Structural Studies of Methylosinus trichosporium OB3b Soluble Methane Monooxygenase Hydroxylase and Regulatory Component Complex Reveal a Transient Substrate Tunnel.

The metalloenzyme soluble methane monooxygenase (sMMO) consists of hydroxylase (sMMOH), regulatory (MMOB), and reductase components. When sMMOH forms a complex with MMOB, the rate constants are greatly increased for the sequential access of O-2, protons, and CH4 to an oxygenbridged diferrous metal cluster located in the buried active site. Here, we report high-resolution X-ray crystal structures of the diferric and diferrous states of both sMMOH and the sMMOH:MMOB complex using the components from Methylosinus trichosporium OB3b. These structures are analyzed for O-2 access routes enhanced when the complex forms. Previously reported, lower-resolution structures of the sMMOH:MMOB complex from the sMMO of Methylococcus capsulatus Bath revealed a series of cavities through sMMOH postulated to serve as the O-2 conduit. This potential role is evaluated in greater detail using the current structures.

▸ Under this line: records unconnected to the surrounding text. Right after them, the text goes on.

Lemma exec_lends p w it o :
  lends p w it -> held p w it -> legal o w ->
  exists w' it', exec o w = Some w' /\ lends p w' it' /\ held p w' it'.
Proof.
  intros HL Hh Hl. pose proof Hl as [Hsz Hl'].
  assert (forall o', Intrusive.legal o' (ptrs w) -> Intrusive.raw_of o' = None ->
    exists w' it', ptr_op o' w = Some w' /\ lends p w' it' /\ held p w' it') as Hptr.
  { intros o' Hlo Hraw. destruct (ptr_op_lends p w it o' HL Hlo) as (w' & it' & E & HL' & _ & _ & Hr);
      [by rewrite Hraw|]. exists w', it'. split; [done|]. split; [done|]. intros Hop.
    destruct (decide _) as [|Hd]; [congruence|]. destruct Hr as [-> _]. specialize (Hh Hop). lia. }
  destruct o as [v q|v|v u|v u|v|n]; cbn [exec].
  - destruct (data_lends p w it v q HL Hl) as (w' & it' & E & HL' & _ & Hd).
    exists w', it'. split; [done|]. split; [done|]. intros Hop. unfold holders.
    destruct (isReady it) eqn:Hready.
    + destruct Hd as (_ & _ & _ & ->). apply Intrusive.refs_pointed. exists v. apply lookup_insert_eq.
    + destruct Hl' as [Hl' _]. destruct Hd as (-> & _ & ->). rewrite Intrusive.refs_insert by done. by apply Hh.
  - destruct Hl' as [q Hq]. rewrite Hq. cbn. rewrite (lends_only _ _ _ HL v q Hq).
    destruct (sound_next it (mem w) (lends_sound _ _ _ HL)) as (a & it' & m' & E & Hs').
    destruct (on_iter_lends p w it next a it' m' HL E Hs') as (w' & E' & HL' & Hp & _).
    rewrite E'. exists w', it'. split; [done|]. split; [done|]. intros _. unfold holders. rewrite Hp.
    apply Intrusive.refs_pointed. exists v. by rewrite Hq, (lends_only _ _ _ HL v q Hq).
  - apply Hptr; [split; [lia|done]|done].
  - apply Hptr; [split; [lia|done]|done].
  - apply Hptr; [split; [lia|done]|done].
  - destruct (lends_store _ _ _ HL) as (ds & Hds & Hdp). rewrite Hds. cbn.
    eexists _, it. split; [done|]. split; [|done]. destruct HL. split; cbn; [by eexists|done..].
Qed.

Lemma run_lends p w it os :
  lends p w it -> held p w it -> legal_run os w ->
  exists w' it', run os w = Some w' /\ lends p w' it' /\ held p w' it'.
Proof.
  revert w it. induction os as [|o os IH]; intros w it HL Hh Hl; [by exists w, it|].
  destruct Hl as [Ho Hl]. destruct (exec_lends p w it o HL Hh Ho) as (w1 & it1 & E & HL1 & Hh1).
  cbn [run]. rewrite E. cbn. by apply (IH w1 it1); [..|apply Hl].
Qed.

Additionally, a search for other potential O(2)conduits in the M. trichosporium OB3b sMMOH:MMOB complex revealed a narrow molecular tunnel, termed the W308-tunnel. This tunnel is sized appropriately for O-2 and traverses the sMMOH-MMOB interface before accessing the active site. The kinetics of reaction of O-2 with the diferrous sMMOH:MMOB complex in solution show that use of the MMOB V41R variant decreases the rate constant for O-2 binding >25000-fold without altering the component affinity. The location of Va141 near the entrance to the W308-tunnel is consistent with the tunnel serving as the primary route for the transfer of O-2 into the active site. Accordingly, the crystal structures show that formation of the diferrous sMMOH:MMOB complex restricts access through the chain of cavities while opening the W308-tunnel.